Is THIS how the world will end? Scientists warn a rare type of space explosion could eradicate life on Earth for ‘thousands of years’
From asteroids to alien destruction, Hollywood disaster films have envisioned virtually every possibility for how the world could end.
But while some of these apocalyptic scenarios may seem a bit far-fetched, it turns out there is a much more sinister threat from space that actually has its roots in science.
Watch out, the kilonova.
This rare and mysterious type of cosmic explosion has the potential to wipe out life on Earth for “thousands of years,” a new study warns.
Although not as violent as a supernova, a kilonova is formed when two neutron stars or a neutron star and a black hole collide and merge, creating an explosion of gamma rays that lasts only a few seconds.
The beginning of the end of the world? Scientists have warned that a rare type of space explosion known as a kilonova (pictured) could wipe out life on Earth for ‘thousands of years’
“We found that if a merger of neutron stars occurred within about 36 light-years of Earth, the resulting radiation could cause an extinction-level event,” Haille Perkins, a scientist at the University of Illinois Urbana-Champaign, told me. Space.com.
First, it’s important to point out that the risk of such an explosion occurring within that distance is very low: the nearest known neutron stars are more than 400 light-years from our planet.
But the reason it could wipe out humanity, scientists say, is that the type of radiation caused by gamma rays contains enough energy to strip electrons from atoms in a process called ionization.
Once the rays reach us, they can destroy the Earth’s ozone layer and expose us to it lethal doses of ultraviolet radiation from the sun over thousands of years.
However, the explosion would have to occur within 36 light years of our planet for the gamma rays to reach that far.
“The specific distance of safety and most dangerous part is uncertain because many of the effects depend on properties such as the viewing angle to the event, the energy of the explosion, the mass of the ejected material,” Perkins added .
“With the combination of parameters we select, it appears that the cosmic rays will be the most threatening.”
The reason kilonovas are so intriguing is because they are so rare and fast, making them difficult to study.
Discovery: Only this week, researchers from the University of Warwick revealed that they had been able to use NASA’s James Webb Space Telescope to analyze a kilonova for the first time
Breakthrough: This allowed them to study the heavy elements produced by the explosion, including confirmation that kilonovas do indeed create Tellurium – which until now was hypothesized but never proven
In fact, just this week, researchers from the University of Warwick revealed that they had been able to use NASA’s James Webb Space Telescope to analyze a kilonova for the first time.
This allowed them to study the heavy elements produced by the explosion, including confirmation that kilonovae do indeed create Tellurium – which until now had been hypothesized but never proven.
The new study from the University of Illinois Urbana-Champaign, meanwhile, was based on another neutron star merger about 130 million light-years away, the only kilonova ever seen in electromagnetic radiation and heard in gravitational waves.

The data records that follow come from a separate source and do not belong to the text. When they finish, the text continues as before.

(** C5, counterexample: liking an id that is not in the pool completes
    normally; no error is reported. *)
Lemma likeSubmission_unknown_id_no_error :
  let w := worldWith [feeling] in
  (forall sub, In sub (submissions (react w)) -> id sub <> "missing") /\
  fst (likeSubmission "missing" w) = Normal tt.
Proof.
  cbn zeta. split; [|reflexivity].
  intros sub [<-|[]]. vm_compute. discriminate.
Qed.

(** C5, instance: an unknown id and the id of the only submission. *)
Lemma likeSubmission_effects_witness :
  react (after (likeSubmission "missing") (worldWith [feeling]))
  = react (worldWith [feeling]) /\
  exists sub', nth_error (submissions (react (after (likeSubmission "s1")
                                               (worldWith [feeling])))) 0 = Some sub' /\
               likes sub' = 1.
Proof.
  destruct (likeSubmission_effects "missing" (worldWith [feeling]))
    as (_ & Hsame & _).
  destruct (likeSubmission_effects "s1" (worldWith [feeling]))
    as (_ & _ & _ & Hnth & _).
  split.
  - apply Hsame. intros sub [<-|[]]. vm_compute. discriminate.
  - destruct (Hnth 0 feeling eq_refl) as (sub' & Hsub' & _ & Hliked).
    exists sub'. split; [exact Hsub'|].
    rewrite (Hliked eq_refl). reflexivity.
Defined.

(** C6, counterexample: a text of 281 characters is accepted by both
    [addSubmission] and [/api/submit]. *)
Lemma submit_accepts_long_text :
  String.length longText = 281 /\
  List.length (submissions (react (after (invoke (fun c e => addSubmission c e longText)
                                             goodDay) (worldWith [])))) = 1 /\
  exists s d', Server.submit (serverEnv Rejected) (Some longText) None None emptyData
               = (Server.Json 200 s, d') /\
               Server.submissions d' = [s] /\ text s = longText.
Proof.
  split_all; [vm_compute; reflexivity | vm_compute; reflexivity |].
  eexists. eexists. split_all; vm_compute; reflexivity.
Qed.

In addition to the risk of stripping our planet of its atmosphere, the experts found that beams of gamma rays from neutron star mergers had the potential to destroy everything in their path up to 297 light-years away.

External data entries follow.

(** Modelled from the spec: [DataLoader.load] of the promise library, the
    base class of [ModelLoader], is not part of the module. A key is
    queued for the batch that has not fired yet unless it was submitted
    before; the pending keys stay in the order of their first submission. *)
Definition load (l : nat) (key : Key) : M Handle :=
  fun s =>
    match loaders s !! l with
    | None => (s, Raise TypeError)
    | Some loader =>
        if decide (key ∈ _promise_cache loader)
        then (s, Ok (l, key))
        else
          (set_loaders s
             (<[l := set_pending loader (_queue loader ++ [key])
                       ({[key]} ∪ _promise_cache loader)]> (loaders s)),
           Ok (l, key))
    end.

(** Modelled from the spec: the batch of a loader is taken when it fires;
    submissions after that start a new batch. *)
Definition take_queue (l : nat) : M (list Key) :=
  fun s =>
    match loaders s !! l with
    | None => (s, Raise TypeError)
    | Some loader =>
        (set_loaders s
           (<[l := set_pending loader [] (_promise_cache loader)]> (loaders s)),
         Ok (_queue loader))
    end.

(** The dictionary comprehension of [batch_load_fn]: later objects with the
    same key replace earlier ones; a key that is a collection cannot be
    hashed. *)
Fixpoint build_objects (self : ModelLoader) (rows : list OrmObject)
    (objects : gmap Key AttrValue) : Result (gmap Key AttrValue) :=
  match rows with
  | [] => Ok objects
  | parent_object :: rest =>
      let? key := parent_model_object_to_key self parent_object in
      let? value := getattr parent_object (model_relation_field self) in
      match key with
      | AScalar k => build_objects self rest (<[k := value]> objects)
      | ARelated _ => Raise TypeError
      end
  end.

(** [objects.get(object_id, [])] *)
Definition objects_get (objects : gmap Key AttrValue) (object_id : Key)
  : AttrValue :=
  default (ARelated []) (objects !! object_id).

(** The value a loaded object has for a class attribute, when it is a
    key. *)
Definition attr_key (o : OrmObject) (col : ClassAttr) : option Key :=
  match attrs o !! attr_name col with
  | Some (AScalar k) => Some k
  | _ => None
  end.

(** [column.in_(keys)] evaluated on a loaded object. *)
Definition in_ (col : ClassAttr) (keys : list Key) (o : OrmObject) : bool :=
  match attr_key o col with
  | Some k => bool_decide (k ∈ keys)
  | None => false
  end.

Section Externals.

(** [graphene.utils.str_converters.to_snake_case] *)
Variable to_snake_case : string -> string.

(** The database behind the session: the parent objects, with the
    attributes the query loads, that iterating a composed query yields. *)
Variable engine : Query -> list OrmObject.

(** Iterating a query: [.filter(column.in_(keys))] keeps the objects whose
    column value is one of the keys. *)
Fixpoint rows_of (q : Query) : list OrmObject :=
  match q with
  | filter_in q' col keys =>
      filter (fun o => in_ col keys o = true) (rows_of q')
  | _ => engine q
  end.

(** [for parent_object in query]: one retrieval, logged with the loader
    that runs it. *)
Definition iterate (l : nat) (query : Query) : M (list OrmObject) :=
  fun s => (set_executed s (executed s ++ [(l, query)]), Ok (rows_of query)).

(** [ModelLoader.__init__] *)
Definition ModelLoader_init (parent_model model : Model) (info : ResolveInfo)
    (graphql_args : gmap string PyVal) : Result ModelLoader :=
  let? parent_model_pk_field := _get_model_pk_field_name parent_model in
  let model_relation_field := to_snake_case (field_name info) in
  let? relation := model_getattr parent_model model_relation_field in
  Ok {| info := info;
        graphql_args := graphql_args;
        model := model;
        parent_model := parent_model;
        parent_model_pk_field := parent_model_pk_field;
        model_relation_field := model_relation_field;
        relation := relation;
        filter_arg := DEFAULT_FILTER_ARG;
        _queue := [];
        _promise_cache := ∅ |}.

(** The body of [ModelLoader.batch_load_fn] for the loader object [self]
    stored at reference [l]. *)
Definition batch_load (l : nat) (self : ModelLoader) (keys : list Key)
  : M (list AttrValue) :=
  let! q := lift (_get_query self) in
  let! col := lift (model_getattr (parent_model self)
                      (parent_model_pk_field self)) in
  let query := filter_in q col keys in
  let! rows := iterate l query in
  let! objects := lift (build_objects self rows ∅) in
  mret (map (objects_get objects) keys).

(** [ModelLoader.batch_load_fn] *)
Definition batch_load_fn (l : nat) (keys : list Key) : M (list AttrValue) :=
  let! self := deref l in
  batch_load l self keys.

(** [NestedFilterableConnectionField._get_or_create_data_loader] *)
Definition _get_or_create_data_loader (root : OrmObject) (model : Model)
    (info : ResolveInfo) (args : gmap string PyVal) : M nat :=
  let! data_loaders := get_data_loaders in
  let data_loader_key := data_loader_key info in
  let! found := registry_lookup data_loaders data_loader_key in
  match found with
  | Some current_data_loader => mret current_data_loader
  | None =>
      let! loader := lift (ModelLoader_init (type_of root) model info args) in
      let! current_data_loader := new_loader loader in
      let! _ := registry_store data_loaders data_loader_key
                  current_data_loader in
      mret current_data_loader
  end.

(** [NestedFilterableConnectionField.connection_resolver], up to the
    submission of the key; shaping the resolved rows into a connection is
    left to [resolve_connection] of graphene-sqlalchemy. *)
Definition connection_resolver (model : Model) (root : OrmObject)
    (info : ResolveInfo) (kwargs : gmap string PyVal) : M Handle :=
  let! data_loader := _get_or_create_data_loader root model info kwargs in
  let! self := deref data_loader in
  let! root_pk_value := lift (parent_model_object_to_key self root) in
  match root_pk_value with
  | AScalar key => load data_loader key
  | ARelated _ => lift (Raise TypeError)
  end.

(** Modelled from the spec: at the end of a resolution wave a loader with
    pending keys fires once: its batch function is called on the pending
    keys, and each key is paired with its result. A loader without pending
    keys does not fire. *)
Definition dispatch_queue (l : nat) : M (list (Key * AttrValue)) :=
  let! keys := take_queue l in
  match keys with
  | [] => mret []
  | _ =>
      let! values := batch_load_fn l keys in
      mret (zip keys values)
  end.

(** Modelled from the spec: the wave boundary, where every loader of the
    request is given the chance to fire; a failing batch rejects its own
    handles only. *)
Fixpoint dispatch_all (refs : list nat) (s : State)
  : State * list (nat * Result (list (Key * AttrValue))) :=
  match refs with
  | [] => (s, [])
  | l :: rest =>
      let (s', r) := dispatch_queue l s in
      let (s'', rs) := dispatch_all rest s' in
      (s'', (l, r) :: rs)
  end.

Definition end_of_wave (s : State)
  : State * list (nat * Result (list (Key * AttrValue))) :=
  dispatch_all (seq 0 (length (loaders s))) s.

(** One invocation of a nested field: the arguments the resolver and the
    loader lookup receive. *)
Record Invocation := {
  inv_model : Model;
  inv_root : OrmObject;
  inv_info : ResolveInfo;
  inv_kwargs : gmap string PyVal;
}.

(** What can happen to the store during a request. *)
Inductive Event :=
| Lookup (i : Invocation)
| Resolve (i : Invocation)
| Wave.

Definition run_event (e : Event) (s : State) : State :=
  match e with
  | Lookup i =>
      (_get_or_create_data_loader (inv_root i) (inv_model i) (inv_info i)
         (inv_kwargs i) s).1
  | Resolve i =>
      (connection_resolver (inv_model i) (inv_root i) (inv_info i)
         (inv_kwargs i) s).1
  | Wave => (end_of_wave s).1
  end.

Definition run_events (es : list Event) (s : State) : State :=
  foldl (fun s e => run_event e s) s es.


End Externals.

(** ** Field classes and the field factory *)

Global Instance Column_eq_dec : EqDecision Column.
Proof. solve_decision. Defined.

Global Instance Model_eq_dec : EqDecision Model.
Proof. solve_decision. Defined.

Global Instance Column_countable : Countable Column :=
  inj_countable' primary_key (fun b => {| primary_key := b |})
    (fun c => match c with Build_Column _ => eq_refl end).

(** Model classes are dictionary keys in [filters] and [model_filters]. *)
Global Instance Model_countable : Countable Model :=
  inj_countable'
    (fun m => (model_name m, columns m, relationships m, class_attributes m))
    (fun t => {| model_name := t.1.1.1;
                 columns := t.1.1.2;
                 relationships := t.1.2;
                 class_attributes := t.2 |})
    (fun m => match m with Build_Model _ _ _ _ => eq_refl end).

(** A loader class: [ModelLoader] or a subclass made with [type(...)],
    which overrides the class attribute [filter_arg] only. *)
Record LoaderClass := {
  class_name : string;
  class_filter_arg : string;
}.

Definition ModelLoader_class : LoaderClass :=
  {| class_name := "ModelLoader"; class_filter_arg := DEFAULT_FILTER_ARG |}.

(** An instance of [FilterableFieldFactory]: [model_filters], and
    [model_loader_class], a class attribute that [__init_subclass__] may
    override on the instance. *)
Record FilterableFieldFactory := {
  model_filters : gmap Model FilterSet;
  model_loader_class : LoaderClass;
}.

(** What the class attribute [factory] can hold, besides [None]. *)
Inductive Factory :=
| filterable_factory (f : FilterableFieldFactory)
| default_connection_field_factory
| other_factory (name : string).
(** free(NULL) does nothing. *)
Definition free (ptr : Z) : M unit :=
  modify (fun s => if ptr =? NULL then s
                   else set_blocks (delete ptr (blocks s)) s) ;;
  modify (log_call (Free ptr)).

End Libc.

(** ** The event hook *)

(** [PyDataMem_SetEventHook(newhook, user_data, old_data)]: the result is
    the previous hook together with the previous user data (what the C
    function writes to [*old_data]). *)
Definition PyDataMem_SetEventHook (newhook user_data : Z) : M (Z * Z) :=
  temp <- gets _PyDataMem_eventhook ;;
  old_data <- gets _PyDataMem_eventhook_user_data ;;
  modify (set_hook newhook user_data) ;;
  ret (temp, old_data).

(** [if (_PyDataMem_eventhook != NULL) ( *_PyDataMem_eventhook)(old, new,
    size, _PyDataMem_eventhook_user_data)]: the hook is foreign code; its
    invocation is recorded in [events], and it is taken not to call back
    into the allocator. *)
Definition call_eventhook (old new size : Z) : M unit :=
  fun s =>
    if _PyDataMem_eventhook s =? NULL then (tt, s)
    else (tt, log_event
                (Event old new size (_PyDataMem_eventhook_user_data s)) s).

(** ** Aligned allocation *)

Definition get_aligned_size (size : Z) : M Z :=
  gets (fun s => wrap (size + sizeof_ptr + datamem_align_mask s)).

Definition align_pointer (ptr : Z) : M Z :=
  fun s =>
    let aligned_ptr :=
      Z.land (wrap (ptr + sizeof_ptr + datamem_align_mask s))
             (wrap (Z.lnot (datamem_align_mask s))) in
    (aligned_ptr,
     set_mem (store_word (mem s) (aligned_ptr - sizeof_ptr) ptr) s).

Definition get_original_pointer (aligned_ptr : Z) : M Z :=
  gets (fun s => load_word (mem s) (aligned_ptr - sizeof_ptr)).

Definition npy_datamem_get_align : M Z := gets datamem_align.

Definition PyDataMem_NEW (size : Z) : M Z :=
  asz <- get_aligned_size size ;;
  result <- Libc.malloc asz ;;
  result <- (if negb (result =? NULL) then align_pointer result
             else ret result) ;;
  call_eventhook NULL result size ;;
  ret result.

(** Modelled from the spec: [npy_mul_with_overflow_intp] of templ_common.h,
    which is not among the sources.  The spec asks for a checked multiply
    that detects when [count * elemSize] overflows the platform's size
    representation; the product is stored in any case. *)
Definition npy_mul_with_overflow_intp (a b : Z) : bool * Z :=
  (modulus <=? a * b, wrap (a * b)).

Definition PyDataMem_NEW_ZEROED (nelems elsize : Z) : M Z :=
  let '(overflow, size) := npy_mul_with_overflow_intp nelems elsize in
  result <- (if overflow then ret NULL
             else
               asz <- get_aligned_size size ;;
               result <- Libc.calloc asz 1 ;;
               if negb (result =? NULL) then align_pointer result
               else ret result) ;;
  call_eventhook NULL result (wrap (nelems * elsize)) ;;
  ret result.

However, this would require a ‘direct hit’ from a jet aircraft, meaning this particular threat is even less likely than gradually eating away at the Earth’s atmosphere.

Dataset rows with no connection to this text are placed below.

Variable cfg : EnhancedAnalyzerConfig.
Variable urljoin : string -> string -> result string.
Variable find_all_a : string -> result (list Anchor).
Variable net : string -> Responses.

(** [_classify_and_store_link] touches the category lists only. *)
Lemma classify_keeps li sm :
  main_url (snd (_classify_and_store_link li sm)) = main_url sm /\
  total_links (snd (_classify_and_store_link li sm)) = total_links sm /\
  crawl_depth_reached (snd (_classify_and_store_link li sm))
  = crawl_depth_reached sm.
Proof.
  unfold _classify_and_store_link.
  destruct (String.eqb _ _); [cbn; auto|].
  destruct (existsb _ Discoverer.social_domains); [cbn; auto|].
  destruct (Py.contains "maps.google.com" (url li)
            || Py.contains "google.com/maps" (url li)); cbn; auto.
Qed.

Lemma classify_stores_one li sm :
  stored (snd (_classify_and_store_link li sm)) = S (stored sm).
Proof.
  unfold _classify_and_store_link, stored.
  destruct (String.eqb _ _); [cbn; rewrite length_app; cbn; lia|].
  destruct (existsb _ Discoverer.social_domains);
    [cbn; rewrite length_app; cbn; lia|].
  destruct (Py.contains "maps.google.com" (url li)
            || Py.contains "google.com/maps" (url li));
    cbn; rewrite length_app; cbn; lia.
Qed.

Lemma process_link_sitemap d s li :
  sitemap (process_link cfg d s li)
  = snd (_classify_and_store_link li (sitemap s)).
Proof.
  unfold process_link.
  destruct (_classify_and_store_link li (sitemap s)) as [li' sm].
  destruct (bool_decide (link_type li' = internal)
            && negb (bool_decide (url li' ∈ discovered_urls s))
            && (d <? MAX_CRAWL_DEPTH cfg)); reflexivity.
Qed.
Lemma lazy_loop_raised steps : ∀ k fin config_it,
  Lazy.raised (Lazy.ambient_loop parse h send k steps fin config_it) = None ↔
  fin = None ∧
  length (Lazy.measurements parse h (Lazy.items_of steps))
  = length (Lazy.items_of steps) ∧
  failure (ambient_loop send k
             (Lazy.measurements parse h (Lazy.items_of steps)) None config_it)
  = None.
Proof.
  induction steps as [|[args|a] rest IH]; intros k fin config_it.
  - cbn. destruct fin; split; try done. by intros (? & _).
  - apply IH.
  - cbn [Lazy.ambient_loop Lazy.items_of omap list_omap Lazy.measurements].
    fold (Lazy.items_of rest).
    destruct (speed_test_cases a)
      as [(err & ran & -> & Hran & _)|(r & ip & stdout & _ & _ & _ & ->)].
    { cbn. split; [done|]. intros (_ & ? & _). lia. }
    cbn [snd ambient_loop length].
    destruct config_it as [|c config_it']; [cbn; by split; [|intros (_&_&?)]|].
    destruct (to_ambient r) as [payload|]; [|cbn; by split; [|intros (_&_&?)]].
    destruct (send k); [|cbn; by split; [|intros (_&_&?)]].
    cbn. rewrite IH. split; intros (? & ? & ?); repeat split; try done; lia.
Qed.

End lazy_loop.

Lemma discovery_yielded_lazy
    (search : string → string → option bool)
    (json_loads : string → option (list interface)) (h : host) :
  yielded (_get_ip_addresses search json_loads h)
  = match Lazy._get_ip_addresses search json_loads h with
    | inl _ => []
    | inr ip_addresses => Lazy.items_of (Lazy.steps ip_addresses)
    end
  ∧ ending (_get_ip_addresses search json_loads h)
    = match Lazy._get_ip_addresses search json_loads h with
      | inl e => Some e
      | inr ip_addresses => Lazy.finish ip_addresses
      end
  ∧ calls (_get_ip_addresses search json_loads h)
    = address_show_args
      :: match Lazy._get_ip_addresses search json_loads h with
         | inl e => []
         | inr ip_addresses => Lazy.commands_of (Lazy.steps ip_addresses)
         end.
Proof.
  unfold _get_ip_addresses, Lazy._get_ip_addresses, _command.
  destruct (h address_show_args) as [listing|]; [|done].
  destruct (json_loads listing) as [ifs|]; [|done].
  destruct (_separate_family _) as [v4 v6].
  by rewrite <- enumerate_sieve_addresses.
Qed.

(** X15. What the run uploads is what the reporting step uploads for the
    measurements of the discovered addresses: the results of the speed
    tests of the addresses the discovery yields, in order, up to the first
    speed test that fails. Laziness does not change the uploads. *)
Theorem run_uploads_as_reported
    (config : gmap string (gmap string (list channel)))
    (ambient : gmap string (list channel)) (channels : list channel)
    (search : string → string → option bool)
    (json_loads : string → option (list interface))
    (parse : string → error + _SpeedTestResult) (h : host)
    (send : nat → bool) (results_ending : option exn) :
  config !! "ambient" = Some ambient → ambient !! "channels" = Some channels →
  Lazy.uploads_of
    (Lazy.events (Lazy.run (Some config) search json_loads parse h send))
  = uploads
      (_ambient send channels
         (Lazy.measurements parse h
            (yielded (_get_ip_addresses search json_loads h)))
         results_ending).
Proof.
  intros Ha Hc. unfold Lazy.run, Lazy._ambient, _ambient.
  destruct (discovery_yielded_lazy search json_loads h) as (-> & _).
  destruct (Lazy._get_ip_addresses search json_loads h) as [e|it]; [done|].
  rewrite Ha, Hc. cbn. apply lazy_loop_uploads.
Qed.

A final risk associated with kilonovas is another domino effect caused by the gamma rays.
As they move through space, they collide with the gas and dust around stars, which in turn produces powerful X-rays called X-ray afterglow.
Such radiation lasts longer than gamma ray emissions, the researchers behind the new study said, and also has the potential to damage Earth’s ozone layer.
The good news, however, is that to pose a threat, such an explosion would have to occur even closer to our planet than the 36 light-year distance for gamma rays – within 16.3 light-years to be precise.
Overall, the researchers say, solar flares, asteroid impacts and supernova explosions all have a “greater chance of being harmful” to Earth than kilonovas.
“Neutron star mergers are extremely rare, but quite powerful, and this, combined with the relatively small lethality, means that an extinction caused by binary neutron star mergers should not be a concern of people on Earth,” says Perkins.
The new research has been published in the preprint database arXiv.